[Records drawn from a dataset]
(** * Job-portal backend: company controller, authentication gate and route tables

    A shallow embedding of the Express handlers of the company controller
    (registerCompany, getCompany, getCompanyById, updateCompany), of the
    route tables that mount them, and of the authentication gate the tables
    put in front of every handler.

    An async handler is a computation in a state-and-exception monad: the
    state holds the document store, the response object of the request, the
    server console and a record of the model calls that were made; a thrown
    value or a rejected awaited promise is the [Throw] completion, which
    [try_catch] intercepts the way the handlers' try/catch blocks do. *)

From Stdlib Require Import ZArith String List Bool DecimalString.
Import ListNotations.

Set Warnings "-register-all".

Open Scope string_scope.
Open Scope list_scope.
Open Scope Z_scope.

(** ** JavaScript values *)

Module Js.

(** The values a request, a document or a token payload is made of.  A number
    is an integer here: truthiness, the only thing the handlers ask of a
    number, separates zero from the rest.  [VHost] is a function or a host
    object known by name (res, console, a model). *)
Inductive JsVal : Type :=
| VUndef
| VNull
| VBool (b : bool)
| VNum (n : Z)
| VStr (s : string)
| VArr (items : list JsVal)
| VObj (fields : list (string * JsVal))
| VHost (tag : string).

(** ToBoolean: undefined, null, false, 0 and the empty string are falsy;
    every array and every object is truthy, the empty ones included. *)
Definition truthy (v : JsVal) : bool :=
  match v with
  | VUndef | VNull => false
  | VBool b => b
  | VNum n => negb (n =? 0)
  | VStr s => negb (String.eqb s "")
  | VArr _ | VObj _ | VHost _ => true
  end.

Fixpoint assoc {A : Type} (k : string) (kvs : list (string * A)) : option A :=
  match kvs with
  | [] => None
  | (k', v) :: rest => if String.eqb k k' then Some v else assoc k rest
  end.

(** An own property of an object literal, undefined when there is none. *)
Definition field (k : string) (fs : list (string * JsVal)) : JsVal :=
  match assoc k fs with
  | Some v => v
  | None => VUndef
  end.

(** What a handler can catch. [Raised] is a failure of a collaborator (the
    store, the token library) carrying whatever that collaborator threw.
    The message of an error names what went wrong; its wording is the
    engine's and nothing depends on it. *)
Inductive Thrown : Type :=
| TypeError (msg : string)
| ReferenceError (msg : string)
| HeadersSent
| Raised (reason : JsVal).

Inductive Completion (A : Type) : Type :=
| Normal (a : A)
| Throw (e : Thrown).
Arguments Normal {A} a.
Arguments Throw {A} e.

Definition cmap {A B : Type} (f : A -> B) (c : Completion A) : Completion B :=
  match c with
  | Normal a => Normal (f a)
  | Throw e => Throw e
  end.
(** * Mock-money Mines: the provably-fair core of [app.js]

    A shallow embedding of the commit-reveal engine of the game (hex helpers,
    the HMAC keystream, the Fisher-Yates shuffle, the probability and payout
    model, the round state machine and the commitment check), followed by the
    properties established about it.

    How JavaScript values are represented:
    - strings are byte strings ([string]); [TextEncoder.encode] is then the
      identity on the underlying bytes ([list_byte_of_string]);
    - a [Uint8Array] is a [list byte];
    - integer-valued numbers (counters, indices, the arguments [r] and
      [mines]) are [Z] or [nat]; this is exact in the safe-integer range;
    - the floats produced by the keystream are dyadic rationals [v / 2^32]
      with [v < 2^32]; the only arithmetic done on them, [r * (i + 1)] with
      [i < 25], needs at most 37 significant bits and is therefore exact in
      binary64, so these values are carried as [Q];
    - the probability and the multiplier are genuinely rounded products and
      quotients: they are carried as binary64 floats ([PrimFloat]), whose
      operations are the IEEE-754 ones JavaScript uses.  Their rounding
      errors are bounded through the value of a float as an exact rational
      ([F2Q]);
    - [crypto.subtle] is an interface the program is given ([WebCrypto]);
    - [async] functions are run to completion in program order; an exception
      is the [None] of [option]. *)

From Stdlib Require Import ZArith QArith Qround Qpower Zpower Lqa.
From Stdlib Require Import PrimFloat FloatOps FloatAxioms SpecFloat.
From Stdlib Require Import Ascii String Strings.Byte DecimalString DecimalZ DecimalPos Lia.
From stdpp Require Import base decidable option list vector gmap strings.

Close Scope Q_scope.
Set Warnings "-inexact-float,-clear-no-such-hyp".

(** ** Utilities: hexadecimal strings *)

(** [Number.prototype.toString(16)] on a byte value (one or two lowercase
    digits). *)
Definition hexDigit (n : N) : ascii :=
  if (n <? 10)%N then ascii_of_N (48 + n) else ascii_of_N (87 + n).

Definition toString16 (b : byte) : string :=
  let n := Byte.to_N b in
  if (n <? 16)%N then String (hexDigit n) EmptyString
  else String (hexDigit (n / 16)) (String (hexDigit (n mod 16)) EmptyString).

(** [String.prototype.padStart] with a one-character filler. *)
Fixpoint repeatChar (k : nat) (pad : ascii) (s : string) : string :=
  match k with
  | O => s
  | S k' => String pad (repeatChar k' pad s)
  end.

Definition padStart (targetLength : nat) (pad : ascii) (s : string) : string :=
  repeatChar (targetLength - String.length s) pad s.

Definition byteHex (b : byte) : string := padStart 2 "0" (toString16 b).

(** [bufToHex]: the loop appends the two digits of each byte in order. *)
Fixpoint bufToHex (buf : list byte) : string :=
  match buf with
  | [] => EmptyString
  | b :: rest => byteHex b +:+ bufToHex rest
  end.

(** [parseInt(s, 16)]: leading white space, an optional sign, an optional
    [0x] prefix, then the longest run of hexadecimal digits; [None] is NaN. *)
Definition hexDigitValue (c : ascii) : option Z :=
  let n := Z.of_N (N_of_ascii c) in
  if ((48 <=? n) && (n <=? 57))%Z then Some (n - 48)%Z
  else if ((97 <=? n) && (n <=? 102))%Z then Some (n - 87)%Z
  else if ((65 <=? n) && (n <=? 70))%Z then Some (n - 55)%Z
  else None.

Fixpoint parseDigits16 (s : string) (acc : option Z) : option Z :=
  match s with
  | EmptyString => acc
  | String c rest =>
      match hexDigitValue c with
      | Some d => parseDigits16 rest (Some (16 * default 0%Z acc + d)%Z)
      | None => acc
      end
  end.

Definition isWhiteSpace (c : ascii) : bool :=
  let n := N_of_ascii c in
  ((9 <=? n) && (n <=? 13) || (n =? 32))%N.

Fixpoint skipWhiteSpace (s : string) : string :=
  match s with
  | String c rest => if isWhiteSpace c then skipWhiteSpace rest else s
  | EmptyString => s
  end.

Definition stripHexPrefix (s : string) : string :=
  match s with
  | String "0" (String "x" rest) => rest
  | String "0" (String "X" rest) => rest
  | _ => s
  end.

Definition parseInt16 (s : string) : option Z :=
  match skipWhiteSpace s with
  | String "-" rest => Z.opp <$> parseDigits16 (stripHexPrefix rest) None
  | String "+" rest => parseDigits16 (stripHexPrefix rest) None
  | t => parseDigits16 (stripHexPrefix t) None
  end.

(** Storing a number into a [Uint8Array]: NaN becomes 0, anything else is
    reduced modulo 256. *)
Definition toUint8 (v : option Z) : byte :=
  match v with
  | None => x00
  | Some z => default x00 (Byte.of_N (Z.to_N (z mod 256)))
  end.

(** [hexToBytes]: [hex.length / 2] entries ([Uint8Array] truncates the
    length), entry [i] parsed from [hex.substr(i * 2, 2)]. *)
Definition hexToBytes (hex : string) : list byte :=
  map (fun i => toUint8 (parseInt16 (substring (i * 2) 2 hex)))
      (seq 0 (String.length hex / 2)).

(** ** Utilities: WebCrypto wrappers (SHA-256, HMAC-SHA-256) *)

(** The two [crypto.subtle] services the program calls.  Both algorithms
    produce 32 bytes. *)
Class WebCrypto := {
  digestSHA256 : list byte -> vec byte 32;
  signHMACSHA256 : list byte -> list byte -> vec byte 32
}.

(** [enc.encode] *)
Definition encode (s : string) : list byte := list_byte_of_string s.

Definition sha256Hex `{WebCrypto} (input : string) : string :=
  bufToHex (vec_to_list (digestSHA256 (encode input))).

Definition hmacSHA256Hex `{WebCrypto} (keyRaw msg : string) : string :=
  bufToHex (vec_to_list (signHMACSHA256 (encode keyRaw) (encode msg))).

(** ** Deterministic PRNG from HMAC(serverSeed, clientSeed:nonce:counter) *)

(** [String(n)] for an integer. *)
Definition numberToString (z : Z) : string :=
  NilZero.string_of_int (Z.to_int z).

(** The object [Keystream(serverSeed, clientSeed, nonce)] returns: the three
    captured arguments and the two mutable locals. *)
Record KeystreamObj := mkKeystream {
  ks_serverSeed : string;
  ks_clientSeed : string;
  ks_nonce : Z;
  ks_counter : nat;
  ks_buffer : list byte
}.

Definition Keystream (serverSeed clientSeed : string) (nonce : Z) : KeystreamObj :=
  mkKeystream serverSeed clientSeed nonce 0 [].

(** The message of block [counter]: [`${clientSeed}:${nonce}:${counter}`]. *)
Definition blockMessage (clientSeed : string) (nonce : Z) (counter : nat) : string :=
  clientSeed +:+ ":" +:+ numberToString nonce +:+ ":" +:+
  numberToString (Z.of_nat counter).

Definition refill `{WebCrypto} (ks : KeystreamObj) : KeystreamObj :=
  let msg := blockMessage (ks_clientSeed ks) (ks_nonce ks) (ks_counter ks) in
  let hex := hmacSHA256Hex (ks_serverSeed ks) msg in
  mkKeystream (ks_serverSeed ks) (ks_clientSeed ks) (ks_nonce ks)
              (S (ks_counter ks)) (hexToBytes hex).

(** [DataView.getUint32(0, false)]: big-endian. *)
Definition byteZ (b : byte) : Z := Z.of_N (Byte.to_N b).

Definition getUint32 (b0 b1 b2 b3 : byte) : Z :=
  (((byteZ b0 * 256 + byteZ b1) * 256 + byteZ b2) * 256 + byteZ b3)%Z.

(** [nextFloat]: [None] is the [RangeError] of [getUint32] on a view shorter
    than four bytes. *)
Definition nextFloat `{WebCrypto} (ks : KeystreamObj) : option (Q * KeystreamObj) :=
  let ks1 := if (length (ks_buffer ks) <? 4)%nat then refill ks else ks in
  match ks_buffer ks1 with
  | b0 :: b1 :: b2 :: b3 :: rest =>
      let val := getUint32 b0 b1 b2 b3 in
      Some ((inject_Z val / inject_Z 4294967296)%Q,
            mkKeystream (ks_serverSeed ks1) (ks_clientSeed ks1) (ks_nonce ks1)
                        (ks_counter ks1) rest)
  | _ => None
  end.

(** [[arr[i], arr[j]] = [arr[j], arr[i]]]: both reads happen first, then
    [arr[i]] and [arr[j]] are written.  Both indices are inside the array
    whenever the float is in [0,1) (lemma [shuffle_index_range]); outside it
    JavaScript would store [undefined], which a [list nat] cannot hold, and the
    model leaves the array as it is. *)
Definition swap (arr : list nat) (i j : nat) : list nat :=
  match arr !! j, arr !! i with
  | Some aj, Some ai => <[j:=ai]> (<[i:=aj]> arr)
  | _, _ => arr
  end.

(** [Math.floor(r * (i + 1))] *)
Definition pickIndex (r : Q) (i : nat) : nat :=
  Z.to_nat (Qfloor (r * inject_Z (Z.of_nat i + 1))%Q).

Fixpoint shuffleLoop `{WebCrypto} (i : nat) (arr : list nat) (ks : KeystreamObj)
  : option (list nat * KeystreamObj) :=
  match i with
  | O => Some (arr, ks)
  | S i' =>
      '(r, ks') ← nextFloat ks;
      shuffleLoop i' (swap arr i (pickIndex r i)) ks'
  end.

(** [shuffleDeterministic(n, ks)]: the array [0..n-1], then [i] from [n - 1]
    down to 1. *)
Definition shuffleDeterministic `{WebCrypto} (n : nat) (ks : KeystreamObj)
  : option (list nat * KeystreamObj) :=
  shuffleLoop (n - 1) (seq 0 n) ks.

(** ** Probability / Multiplier *)

(** An integer as a JavaScript number: the nearest binary64 value (the
    integer itself below 2^53). *)
Definition numberOfZ (z : Z) : float :=
  SF2Prim (binary_normalize prec emax z 0 false).

(** The [for] loop of [probabilitySafePicks]: [fuel] is the number of
    iterations left, [i] the loop variable. *)
Fixpoint safePicksLoop (fuel : nat) (mines total i : Z) (prob : float) : float :=
  match fuel with
  | O => prob
  | S fuel' =>
      let safeLeft := (total - mines - i)%Z in
      let tilesLeft := (total - i)%Z in
      if (safeLeft <=? 0)%Z then 0%float
      else safePicksLoop fuel' mines total (i + 1)%Z
             (prob * (numberOfZ safeLeft / numberOfZ tilesLeft))%float
  end.

Definition probabilitySafePicks (r mines total : Z) : float :=
  if (r <=? 0)%Z then 1%float
  else safePicksLoop (Z.to_nat r) mines total 0 1.

(** [Math.min] and [Math.max] on two numbers: NaN if either is NaN, and -0
    is below +0. *)
Definition Math_min (a b : float) : float :=
  if is_nan a || is_nan b then nan
  else if (a <? b)%float then a
  else if (b <? a)%float then b
  else if get_sign a then a else b.

Definition Math_max (a b : float) : float :=
  if is_nan a || is_nan b then nan
  else if (a <? b)%float then b
  else if (b <? a)%float then a
  else if get_sign a then b else a.

(** The literal [0.99], that is the binary64 number nearest to it. *)
Definition lit_0_99 : float := 0x1.fae147ae147aep-1%float.

Definition houseEdge (houseEdgePct : float) : float :=
  Math_max 0 (Math_min lit_0_99 (houseEdgePct / 100)).

Definition payoutMultiplier (r mines : Z) (houseEdgePct : float) : float :=
  if (r <=? 0)%Z then 1%float
  else
    let prob := probabilitySafePicks r mines 25 in
    if (prob <=? 0)%float then infinity
    else
      let edge := houseEdge houseEdgePct in
      ((1 - edge) / prob)%float.

(** ** Game state *)

(** A tile button: its class list ([revealed safe], [revealed mine] or
    neither), whether it is disabled, and the red inset shadow of the mine
    that was hit.  Labels, text and keyboard focus are display only and are
    left out, as are the status read-outs [updateStatusUI] refreshes. *)
Inductive TileClass := Hidden | SafeTile | MineTile.

Record Tile := mkTile {
  t_class : TileClass;
  t_disabled : bool;
  t_hit : bool
}.

(** The texts [setBadge] is called with. *)
Inductive Badge := Idle | Live | Busted | CashedOut.

(** The script's global variables and the parts of the page its control
    flow reads back. *)
Record Game := mkGame {
  balance : float;
  roundActive : bool;
  currentBet : float;
  minesCount : Z;
  houseEdgePct : float;
  serverSeed : option string;
  serverSeedHash : option string;
  clientSeed : option string;
  nonce : Z;
  minesSet : gset nat;
  revealed : gset nat;
  safeReveals : Z;
  keystream : option KeystreamObj;
  board : list Tile;
  serverSeedText : string;
  badge : Badge;
  statusWin : bool;
  statusLose : bool
}.

(** The em dash shown while the seed is hidden (three bytes in UTF-8). *)
Definition dash : string :=
  String (ascii_of_nat 226) (String (ascii_of_nat 128)
    (String (ascii_of_nat 148) EmptyString)).

(** Truthiness of a string-or-null. *)
Definition truthy (s : option string) : bool :=
  match s with
  | Some (String _ _) => true
  | _ => false
  end.

(** [randomHex]: the bytes [crypto.getRandomValues] wrote, in hexadecimal. *)
Definition randomHex (entropy : list byte) : string :=
  String.concat "" (map byteHex entropy).

(** What a round start reads from the page and from the random source. *)
Record RoundInputs := mkInputs {
  in_bet : float;
  in_mines : option Z;
  in_edge : float;
  in_clientSeed : string;
  rnd_client : vec byte 16;
  rnd_server : vec byte 32
}.

(** [resetBoard]: 25 fresh buttons. *)
Definition freshBoard : list Tile := replicate 25 (mkTile Hidden false false).

(** [clampInputs], mines and edge: [in_mines] is what [parseInt] returned
    ([None] for NaN) and [in_edge] what [parseFloat] returned.  The bet is
    normalised inside its text field only; [in_bet] is the number
    [startRound] parses back from that field. *)
Definition clampMines (m : option Z) : Z :=
  Z.max 1 (Z.min 24 (default 3%Z m)).

Definition clampEdge (e : float) : float :=
  Math_max 0 (Math_min 10 (if is_finite e then e else 3%float)).

Definition clampInputs (inp : RoundInputs) (st : Game) : Game :=
  mkGame (balance st) (roundActive st) (currentBet st)
         (clampMines (in_mines inp)) (clampEdge (in_edge inp))
         (serverSeed st) (serverSeedHash st) (clientSeed st) (nonce st)
         (minesSet st) (revealed st) (safeReveals st) (keystream st)
         (board st) (serverSeedText st) (badge st) (statusWin st) (statusLose st).

(** [order.slice(0, end)] *)
Definition slice0 (order : list nat) (end_ : Z) : list nat :=
  if (end_ <? 0)%Z then take (Z.to_nat (Z.of_nat (length order) + end_)) order
  else take (Z.to_nat end_) order.

(** Lines 264-267: the tile order and the mine set of a round. *)
Definition deriveMines `{WebCrypto} (serverSeed clientSeed : string) (nonce minesCount : Z)
  : option (gset nat * KeystreamObj) :=
  '(order, ks) ← shuffleDeterministic 25 (Keystream serverSeed clientSeed nonce);
  Some (list_to_set (slice0 order minesCount), ks).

→ **Problem**:
Transcribe, exactly and without additions, the lines of the records above, beginning with the line that contains "Record RoundInputs := mkInputs" and ending with the line that contains "Definition slice0 (order", both included.

→ **Answer box**:
Record RoundInputs := mkInputs {
  in_bet : float;
  in_mines : option Z;
  in_edge : float;
  in_clientSeed : string;
  rnd_client : vec byte 16;
  rnd_server : vec byte 32
}.

(** [resetBoard]: 25 fresh buttons. *)
Definition freshBoard : list Tile := replicate 25 (mkTile Hidden false false).

(** [clampInputs], mines and edge: [in_mines] is what [parseInt] returned
    ([None] for NaN) and [in_edge] what [parseFloat] returned.  The bet is
    normalised inside its text field only; [in_bet] is the number
    [startRound] parses back from that field. *)
Definition clampMines (m : option Z) : Z :=
  Z.max 1 (Z.min 24 (default 3%Z m)).

Definition clampEdge (e : float) : float :=
  Math_max 0 (Math_min 10 (if is_finite e then e else 3%float)).

Definition clampInputs (inp : RoundInputs) (st : Game) : Game :=
  mkGame (balance st) (roundActive st) (currentBet st)
         (clampMines (in_mines inp)) (clampEdge (in_edge inp))
         (serverSeed st) (serverSeedHash st) (clientSeed st) (nonce st)
         (minesSet st) (revealed st) (safeReveals st) (keystream st)
         (board st) (serverSeedText st) (badge st) (statusWin st) (statusLose st).

(** [order.slice(0, end)] *)
Definition slice0 (order : list nat) (end_ : Z) : list nat :=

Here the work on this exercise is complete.